> _Records shown_
↓

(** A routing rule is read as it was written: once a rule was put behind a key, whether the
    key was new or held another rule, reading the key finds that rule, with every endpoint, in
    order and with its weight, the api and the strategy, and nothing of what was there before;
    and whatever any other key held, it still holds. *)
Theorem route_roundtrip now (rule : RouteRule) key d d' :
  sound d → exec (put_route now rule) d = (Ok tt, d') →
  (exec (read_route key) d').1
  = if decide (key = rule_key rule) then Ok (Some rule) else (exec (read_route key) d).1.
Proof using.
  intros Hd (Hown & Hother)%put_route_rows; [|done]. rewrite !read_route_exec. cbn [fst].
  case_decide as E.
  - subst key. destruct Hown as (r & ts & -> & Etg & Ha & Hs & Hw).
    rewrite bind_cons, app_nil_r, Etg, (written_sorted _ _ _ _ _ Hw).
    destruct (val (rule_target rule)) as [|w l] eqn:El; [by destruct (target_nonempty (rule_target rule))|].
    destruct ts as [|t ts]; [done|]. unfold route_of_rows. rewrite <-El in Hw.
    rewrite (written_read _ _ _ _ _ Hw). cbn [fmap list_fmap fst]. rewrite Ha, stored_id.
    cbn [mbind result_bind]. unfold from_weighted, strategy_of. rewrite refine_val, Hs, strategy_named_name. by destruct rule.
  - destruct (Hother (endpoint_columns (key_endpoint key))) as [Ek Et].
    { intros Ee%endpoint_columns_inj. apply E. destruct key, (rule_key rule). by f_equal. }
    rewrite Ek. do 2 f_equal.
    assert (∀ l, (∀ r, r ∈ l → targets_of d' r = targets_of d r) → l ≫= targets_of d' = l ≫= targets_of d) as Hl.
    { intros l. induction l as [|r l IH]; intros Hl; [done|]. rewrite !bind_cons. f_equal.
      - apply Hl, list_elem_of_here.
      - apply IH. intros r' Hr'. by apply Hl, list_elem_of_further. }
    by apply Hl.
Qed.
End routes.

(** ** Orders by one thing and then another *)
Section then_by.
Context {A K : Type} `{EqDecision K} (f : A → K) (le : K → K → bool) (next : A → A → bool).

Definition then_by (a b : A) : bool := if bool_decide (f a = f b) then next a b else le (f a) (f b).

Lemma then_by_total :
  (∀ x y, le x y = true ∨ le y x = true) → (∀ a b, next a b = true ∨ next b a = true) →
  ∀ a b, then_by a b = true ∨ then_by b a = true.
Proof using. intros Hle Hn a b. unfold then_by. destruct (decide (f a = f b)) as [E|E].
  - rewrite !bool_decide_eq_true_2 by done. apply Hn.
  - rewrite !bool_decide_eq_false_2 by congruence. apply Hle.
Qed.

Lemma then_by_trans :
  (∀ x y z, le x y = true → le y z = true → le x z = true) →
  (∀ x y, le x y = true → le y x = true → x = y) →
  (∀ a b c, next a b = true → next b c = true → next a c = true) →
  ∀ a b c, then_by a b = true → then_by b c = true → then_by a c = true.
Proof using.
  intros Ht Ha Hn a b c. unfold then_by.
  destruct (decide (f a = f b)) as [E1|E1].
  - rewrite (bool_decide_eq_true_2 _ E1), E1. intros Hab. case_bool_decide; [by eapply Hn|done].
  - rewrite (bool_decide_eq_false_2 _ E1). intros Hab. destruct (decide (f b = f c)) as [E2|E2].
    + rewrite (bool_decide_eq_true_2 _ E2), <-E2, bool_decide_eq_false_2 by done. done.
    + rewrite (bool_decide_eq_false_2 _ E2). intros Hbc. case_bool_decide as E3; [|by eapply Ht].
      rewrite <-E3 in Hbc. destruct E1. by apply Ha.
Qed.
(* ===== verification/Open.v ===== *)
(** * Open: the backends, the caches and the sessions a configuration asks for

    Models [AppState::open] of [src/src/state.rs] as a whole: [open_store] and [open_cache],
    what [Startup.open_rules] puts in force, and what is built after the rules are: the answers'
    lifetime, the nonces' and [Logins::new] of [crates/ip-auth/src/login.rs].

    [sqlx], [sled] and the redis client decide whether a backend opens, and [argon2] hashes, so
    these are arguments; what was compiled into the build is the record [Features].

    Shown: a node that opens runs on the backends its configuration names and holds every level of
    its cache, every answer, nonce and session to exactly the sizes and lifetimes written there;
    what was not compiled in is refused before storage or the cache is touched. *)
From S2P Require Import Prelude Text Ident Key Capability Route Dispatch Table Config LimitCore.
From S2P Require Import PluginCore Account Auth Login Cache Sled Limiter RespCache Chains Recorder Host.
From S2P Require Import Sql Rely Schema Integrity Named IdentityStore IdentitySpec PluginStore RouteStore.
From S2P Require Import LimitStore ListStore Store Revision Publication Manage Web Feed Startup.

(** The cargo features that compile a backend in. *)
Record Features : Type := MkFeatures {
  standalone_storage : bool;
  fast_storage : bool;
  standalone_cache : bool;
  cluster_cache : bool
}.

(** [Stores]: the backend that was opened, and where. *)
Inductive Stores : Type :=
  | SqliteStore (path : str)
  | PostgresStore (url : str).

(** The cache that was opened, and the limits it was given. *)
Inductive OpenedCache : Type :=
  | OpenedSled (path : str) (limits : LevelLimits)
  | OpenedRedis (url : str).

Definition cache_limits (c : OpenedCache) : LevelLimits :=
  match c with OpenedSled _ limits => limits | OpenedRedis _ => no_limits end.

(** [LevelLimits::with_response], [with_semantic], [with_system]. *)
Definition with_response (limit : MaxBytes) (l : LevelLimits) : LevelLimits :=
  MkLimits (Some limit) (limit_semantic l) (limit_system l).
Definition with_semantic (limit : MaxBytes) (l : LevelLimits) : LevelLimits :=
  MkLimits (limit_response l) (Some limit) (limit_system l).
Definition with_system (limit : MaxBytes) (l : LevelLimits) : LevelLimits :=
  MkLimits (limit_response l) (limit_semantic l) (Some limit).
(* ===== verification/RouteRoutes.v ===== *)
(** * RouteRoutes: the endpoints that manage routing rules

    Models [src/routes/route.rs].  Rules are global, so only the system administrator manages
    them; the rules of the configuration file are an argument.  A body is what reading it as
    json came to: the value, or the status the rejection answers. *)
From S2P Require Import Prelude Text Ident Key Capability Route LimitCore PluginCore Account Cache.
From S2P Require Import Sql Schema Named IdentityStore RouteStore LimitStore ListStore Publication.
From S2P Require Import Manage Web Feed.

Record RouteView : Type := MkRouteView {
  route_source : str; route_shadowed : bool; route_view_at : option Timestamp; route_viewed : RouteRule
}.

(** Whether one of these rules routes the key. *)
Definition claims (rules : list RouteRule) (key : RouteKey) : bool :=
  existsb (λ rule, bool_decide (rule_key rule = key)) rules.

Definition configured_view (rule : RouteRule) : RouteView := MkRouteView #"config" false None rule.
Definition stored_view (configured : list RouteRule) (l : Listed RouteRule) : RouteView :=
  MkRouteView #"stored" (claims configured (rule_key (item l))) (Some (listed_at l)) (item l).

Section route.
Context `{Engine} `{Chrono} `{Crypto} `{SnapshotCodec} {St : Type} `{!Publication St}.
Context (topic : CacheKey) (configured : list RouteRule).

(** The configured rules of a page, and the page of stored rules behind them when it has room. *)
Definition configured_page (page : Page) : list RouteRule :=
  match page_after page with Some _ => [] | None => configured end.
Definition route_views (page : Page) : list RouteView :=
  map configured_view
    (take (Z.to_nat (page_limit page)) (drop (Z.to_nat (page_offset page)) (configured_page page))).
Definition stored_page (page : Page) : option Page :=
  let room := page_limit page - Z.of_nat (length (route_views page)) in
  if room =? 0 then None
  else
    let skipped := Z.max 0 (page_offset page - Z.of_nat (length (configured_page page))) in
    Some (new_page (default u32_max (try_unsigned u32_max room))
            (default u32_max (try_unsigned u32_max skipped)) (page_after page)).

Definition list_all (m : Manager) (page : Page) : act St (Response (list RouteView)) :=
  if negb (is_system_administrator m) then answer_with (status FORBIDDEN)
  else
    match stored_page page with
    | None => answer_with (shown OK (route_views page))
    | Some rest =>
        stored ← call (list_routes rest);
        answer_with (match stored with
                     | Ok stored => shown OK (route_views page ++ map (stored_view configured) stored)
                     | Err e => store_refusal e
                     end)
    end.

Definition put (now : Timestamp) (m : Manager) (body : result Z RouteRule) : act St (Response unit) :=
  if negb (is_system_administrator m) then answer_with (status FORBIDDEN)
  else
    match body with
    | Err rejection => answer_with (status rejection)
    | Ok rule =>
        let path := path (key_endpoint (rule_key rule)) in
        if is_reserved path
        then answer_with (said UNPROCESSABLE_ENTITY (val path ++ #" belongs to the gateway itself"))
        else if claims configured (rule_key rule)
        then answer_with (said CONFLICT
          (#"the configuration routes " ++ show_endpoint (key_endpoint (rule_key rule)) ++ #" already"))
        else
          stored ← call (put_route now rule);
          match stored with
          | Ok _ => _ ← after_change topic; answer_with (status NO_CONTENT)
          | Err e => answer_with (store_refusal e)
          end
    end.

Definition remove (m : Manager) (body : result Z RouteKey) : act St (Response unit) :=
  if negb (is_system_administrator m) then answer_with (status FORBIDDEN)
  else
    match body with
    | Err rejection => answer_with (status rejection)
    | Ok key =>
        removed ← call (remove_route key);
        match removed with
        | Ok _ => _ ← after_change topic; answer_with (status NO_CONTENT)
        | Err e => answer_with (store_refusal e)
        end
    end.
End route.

↑

> _Instructions for the task_
Please output exactly the lines between the one holding "(∀ x y, le x y = true →" and the one holding "- rewrite (bool_decide_eq_true_2" in the records above, inclusive, and nothing more.

> _Reply to the task_
  (∀ x y, le x y = true → le y x = true → x = y) →
  (∀ a b c, next a b = true → next b c = true → next a c = true) →
  ∀ a b c, then_by a b = true → then_by b c = true → then_by a c = true.
Proof using.
  intros Ht Ha Hn a b c. unfold then_by.
  destruct (decide (f a = f b)) as [E1|E1].
  - rewrite (bool_decide_eq_true_2 _ E1), E1. intros Hab. case_bool_decide; [by eapply Hn|done].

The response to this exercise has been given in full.